- **Provided entries**:
= = = = =

(* ===== verification/Random.v ===== *)
(** * Random magic values (src/core_prim/random.rs)

    The calls to [getrandom] are a list: what each call fills its buffer with, as
    a little-endian number, or [None] when it fails.  The buffers are two bytes
    wide for the magic values (without the [extended-header] feature) and eight
    for the tag of aligned pointers. *)

From S2P Require Import Prelude Types.

Definition draws : Type := list (option Z).

(** [getrandom(&mut buf, ..)] into [w] bits. *)
Definition getrandom (w : Z) (rs : draws) : outcome (Z * draws) :=
  match rs with
  | [] => Stuck
  | None :: _ => Fatal SecurityViolation
  | Some v :: rs => Ret (wrap w v, rs)
  end.

(** [while bad(v) { getrandom(&mut v) }] *)
Fixpoint redraw (w : Z) (bad : Z -> bool) (v : Z) (rs : draws) : outcome (Z * draws) :=
  if bad v then
    match rs with
    | [] => Stuck
    | None :: _ => Fatal SecurityViolation
    | Some v :: rs => redraw w bad (wrap w v) rs
    end
  else Ret (v, rs).

(** [MAGIC], [FREED_MAGIC] and [BIG_MAGIC] *)
Definition init_magic (rs : draws) : outcome (Z * Z * Z * draws) :=
  '(main, rs) ← getrandom 16 rs;
  '(freed, rs) ← getrandom 16 rs;
  '(big, rs) ← getrandom 16 rs;
  '(freed, rs) ← redraw 16 (fun freed => freed =? main) freed rs;
  '(big, rs) ← redraw 16 (fun big => (big =? freed) || (big =? main)) big rs;
  Ret (main, freed, big, rs).

(** [ALIGN_TAG] *)
Definition init_align (rs : draws) : outcome (Z * draws) := getrandom 64 rs.

(** ** Rejection sampling *)

(** The draws left are a rest of the draws there were. *)
Lemma redraw_ok w bad v rs :
  0 <= w -> is_u w v ->
  match redraw w bad v rs with
  | Ret (v', rs') => bad v' = false /\ is_u w v' /\ exists used, rs = used ++ rs' /\ Forall (fun r => exists x, r = Some x) used /\
      (v' = v /\ used = [] \/ bad v = true /\ exists l x, used = l ++ [Some x] /\ wrap w x = v' /\ Forall (fun r => forall x, r = Some x -> bad (wrap w x) = true) l)
  | Fatal e => e = SecurityViolation /\ None ∈ rs
  | Stuck => bad v = true /\ Forall (fun r => exists x, r = Some x /\ bad (wrap w x) = true) rs
  end.
Proof.
  intros Hw. revert v. induction rs as [|r rs IH]; intros v Hv; cbn [redraw]; destruct (bad v) eqn:Hb.
  - by split.
  - split; [done|]. split; [done|]. exists []. split; [done|]. split; [done|]. by left.
  - destruct r as [x|]; [|split; [done|by left]]. specialize (IH (wrap w x) (wrap_range w x Hw)). destruct (redraw w bad (wrap w x) rs) as [[v' rs']|e|].
    + destruct IH as (H1 & H2 & used & -> & H3 & H4). split; [done|]. split; [done|]. exists (Some x :: used). split; [done|]. split; [constructor; eauto|]. right. split; [done|].
      destruct H4 as [[-> ->]|(Hbx & l & y & -> & Hy & Hl)]; [exists [], x; done|]. exists (Some x :: l), y. split; [done|]. split; [done|]. constructor; [by intros z [= <-]|done].
    + destruct IH as [-> IH]. split; [done|by right].
    + destruct IH as [H1 H2]. split; [done|]. constructor; [eauto|done].
  - split; [done|]. split; [done|]. exists []. split; [done|]. split; [done|]. by left.
Qed.

Lemma init_magic_ok (rs : draws) :
  match init_magic rs with
  | Ret (main, freed, big, _) =>
      is_u 16 main /\ is_u 16 freed /\ is_u 16 big /\ main <> freed /\ main <> big /\ freed <> big
  | Fatal e => e = SecurityViolation /\ None ∈ rs
  | Stuck => (length rs < 3)%nat \/ exists u v, Forall (fun r => exists x, r = Some x /\ (wrap 16 x = u \/ wrap 16 x = v)) (drop 3 rs)
  end.
Proof.
  unfold init_magic, getrandom. destruct rs as [|[m|] [|[f|] [|[b|] rs]]]; cbn [mbind outcome_bind drop length]; try (by left; lia); try (split; [done|set_solver]).
  pose proof (redraw_ok 16 (fun v => v =? wrap 16 m) (wrap 16 f) rs ltac:(lia) (wrap_range 16 f ltac:(lia))) as H1.
  destruct (redraw 16 _ (wrap 16 f) rs) as [[f' rs1]|e|]; cbn [mbind outcome_bind].
  - destruct H1 as (Hf1 & Hf2 & used & -> & Hu & Hcase).
    pose proof (redraw_ok 16 (fun v => (v =? f') || (v =? wrap 16 m)) (wrap 16 b) rs1 ltac:(lia) (wrap_range 16 b ltac:(lia))) as H2.
    destruct (redraw 16 _ (wrap 16 b) rs1) as [[b' rs2]|e|]; cbn [mbind outcome_bind].
    + destruct H2 as (Hb1 & Hb2 & _). split; [by apply wrap_range|]. split; [done|]. split; [done|]. apply orb_false_iff in Hb1 as [Hb1 Hb3]. lia.
    + destruct H2 as [-> H2]. split; [done|]. do 3 right. apply elem_of_app. by right.
    + right. exists (wrap 16 m), f'. destruct H2 as [_ H2]. apply Forall_app. split.
      * destruct Hcase as [[_ ->]|(_ & l & x & -> & Hx & Hl)]; [done|]. apply Forall_app in Hu as [Hu _]. apply Forall_app. split; [|constructor; [eauto|done]].
        rewrite Forall_forall in Hu, Hl |- *. intros r Hr. destruct (Hu r Hr) as [y ->]. exists y. split; [done|]. left. specialize (Hl _ Hr y eq_refl). cbv beta in Hl. lia.
      * eapply Forall_impl; [exact H2|]. intros r (x & -> & Hx). exists x. split; [done|]. cbv beta in Hx. lia.
  - destruct H1 as [-> H1]. split; [done|]. by do 3 right.
  - right. exists (wrap 16 m), (wrap 16 m). destruct H1 as [_ H1]. eapply Forall_impl; [exact H1|]. intros r (x & -> & Hx). exists x. split; [done|]. cbv beta in Hx. lia.
Qed.

(** C37. The magic values.  [init_magic] either sets three pairwise different
    16-bit values, or aborts because a call to [getrandom] failed, or has used up
    the draws; and in the last case, when there were three draws, none failed and
    every later one was one of the two values already taken.  So it ends as soon as
    the source yields a third value. *)
Theorem init_magic_distinct (rs : draws) :
  match init_magic rs with
  | Ret (main, freed, big, _) =>
      is_u 16 main /\ is_u 16 freed /\ is_u 16 big /\ main <> freed /\ main <> big /\ freed <> big
  | Fatal e => e = SecurityViolation /\ None ∈ rs
  | Stuck => (length rs < 3)%nat \/ exists u v, Forall (fun r => exists x, r = Some x /\ (wrap 16 x = u \/ wrap 16 x = v)) (drop 3 rs)
  end.
Proof. apply init_magic_ok. Qed.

= = = = =

- **Activity**: Check each line of the material for "eauto". Copy the ones that have it.

- **Solved exercise**:
    + destruct IH as (H1 & H2 & used & -> & H3 & H4). split; [done|]. split; [done|]. exists (Some x :: used). split; [done|]. split; [constructor; eauto|]. right. split; [done|].
    + destruct IH as [H1 H2]. split; [done|]. constructor; [eauto|done].
      * destruct Hcase as [[_ ->]|(_ & l & x & -> & Hx & Hl)]; [done|]. apply Forall_app in Hu as [Hu _]. apply Forall_app. split; [|constructor; [eauto|done]].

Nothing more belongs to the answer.